Cohen argued that as hysteria about knife-wielding mods increased, the image of a fur-collared anorak and scooter would "stimulate hostile and punitive reactions". He said the news media used possibly faked interviews with supposed rockers such as "Mick the Wild One". The press also tried to exploit accidents that were unrelated to mod–rocker violence, such as an accidental drowning of a youth, which resulted in the headline "Mod Dead in Sea".

Eventually, when the press ran out of real fights to report, they would publish deceptive headlines, such as using a subheading "Violence", even when the article reported that there was no violence at all. Newspaper writers also began to associate mods and rockers with various social issues, such as teen pregnancy, contraceptives, amphetamines and violence.

== In film ==
In the Beatles' 1964 film A Hard Day's Night, Ringo Starr was asked by a reporter, "Are you a mod or a rocker?" Starr answered, "Uh, no, I'm a mocker." Paul McCartney originally gave this response in an April 1964 interview.
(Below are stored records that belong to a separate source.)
Lemma append_known seen w w' s t :
  append_authority_transition s (db w') = Ok t → known_tables seen w → transitions (db w') = transitions (db w) →
  announced w ⊆ announced w' → encode_signed_authority_transition s ∈ announced w' →
  at_sequence (st_transition s) <= MAX_SQLITE_INTEGER
  ∧ ledger_texts t ⊆ seen ++ announced w' ∧ tables_typed t.
Proof.
  intros Ha [Hk Hty] Ht Hann He. unfold append_authority_transition in Ha. cbv zeta in Ha. split_checks.
  match goal with H : bind_integer (at_sequence _) = _ |- _ => apply raise_if_Ok, Z.ltb_ge in H as Hseq end.
  split; [done|]. apply (inj Ok) in Ha as <-. split.
  - intros e (r & Hr & <-)%ledger_texts_elem. cbn [transitions] in Hr. apply elem_of_app in Hr as [Hr|Hr].
    + rewrite Ht in Hr. assert (text_of r ∈ seen ++ announced w) as Hin by (apply Hk, ledger_texts_elem; eauto).
      apply elem_of_app in Hin as [?|?]; apply elem_of_app; [by left|right; by apply Hann].
    + apply list_elem_of_singleton in Hr as ->. apply elem_of_app. by right.
  - unfold tables_typed. cbn [transitions]. apply Forall_app. split; [by rewrite Ht|]. by constructor.
Qed.
(** [cli(ctx, clear)], lines 11-39.  The value is the receiver the
    handler leaves in [ctx.obj['avr']] for the commands. *)
Definition cli (clear : bool) : M R :=
  (if clear
   then Eff.emit clearing ;; cache_clear
   else Eff.ret tt) ;;
  receiver <- cache_cached_receiver ;;
  receiver <- match receiver with
              | None =>
                  receiver <- cache_find_receiver ;;
                  cache_cache_receiver receiver ;;
                  Eff.ret receiver
              | Some receiver => Eff.ret receiver
              end ;;
  Eff.ret receiver.

End Group.
End cli_group.

(** ** Simulated settings and a simulated cache *)

Module SimNames.
Import rxv_names.

Record state : Type := {
  s_names : list string;
  s_current : string;
  s_rejects : request -> option Py.exn
}.

Definition answer {A} (r : request) (a : A) (after : state -> state)
    (s : state) : rxv.reply A * state :=
  match s_rejects s r with
  | Some e => (rxv.Raises e, s)
  | None => (rxv.Returns a, after s)
  end.

Definition select (name : string) (s : state) : state :=
  {| s_names := s_names s; s_current := name; s_rejects := s_rejects s |}.

(** One list of names and one current name serve all four settings. *)
Definition receiver : Receiver := {|
  dev := state;
  inputs := fun s => answer GetInputs (s_names s) id s;
  get_input := fun s => answer GetInput (s_current s) id s;
  set_input := fun n => answer (SetInput n) tt (select n);
  surround_programs := fun s => answer GetSurroundPrograms (s_names s) id s;
  get_surround_program := fun s => answer GetSurroundProgram (s_current s) id s;
  set_surround_program := fun n => answer (SetSurroundProgram n) tt (select n);
  zones := fun s => answer GetZones (s_names s) id s;
  get_zone := fun s => answer GetZone (s_current s) id s;
  set_zone := fun n => answer (SetZone n) tt (select n);
  scenes := fun s => answer GetScenes (s_names s) id s;
  get_scene := fun s => answer GetScene (s_current s) id s;
  set_scene := fun n => answer (SetScene n) tt (select n)
|}.

Definition idle : state :=
  {| s_names := ["HDMI2"; "AV1"; "HDMI1"]; s_current := "HDMI1";
     s_rejects := fun _ => None |}.

End SimNames.

Module SimCache.

(** The store is the cached receiver, if any; discovery finds receiver
    [7]. *)
Definition cache : cache.Cache := {|
  cache.store := option nat;
  cache.receiver := nat;
  cache.clear := fun _ => (rxv.Returns tt, None);
  cache.cached_receiver := fun s => (rxv.Returns s, s);
  cache.find_receiver := fun s => (rxv.Returns 7%nat, s);
  cache.cache_receiver := fun r _ => (rxv.Returns tt, Some r)
|}.

End SimCache.

Module SimFaults.

(** A receiver that cannot be reached: every call ends in an exception
    of the transport. *)
Definition unplugged : Sim.state :=
  {| Sim.s_volume := (-20)%float; Sim.s_mute := true; Sim.s_on := false;
     Sim.s_outputs := ∅; Sim.s_playback := false;
     Sim.s_menu := Sim.net_radio false;
     Sim.s_rejects := fun _ => Some (Py.OtherException "Connection refused") |}.

(** A receiver that takes every call but the mute write, which it rejects
    with the given text. *)
Definition mute_rejecting (text : string) : Sim.state :=
  {| Sim.s_volume := (-20)%float; Sim.s_mute := true; Sim.s_on := true;
     Sim.s_outputs := ∅; Sim.s_playback := true;
     Sim.s_menu := Sim.net_radio true;
     Sim.s_rejects := fun r =>
       match r with
       | rxv.SetMute _ => Some (Py.ResponseException text)
       | _ => None
       end |}.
The 1979 film Quadrophenia starring Phil Daniels as Jimmy, Leslie Ash as Steph and Sting the lead singer of the English band the Police as Ace Face, is set against the background of the 1964 Brighton clash with the incident featuring prominently.

The 2010 remake of the 1948 film Brighton Rock is set in the era of mods and rockers, with Bank Holiday tribal clashes on Brighton promenades and beaches.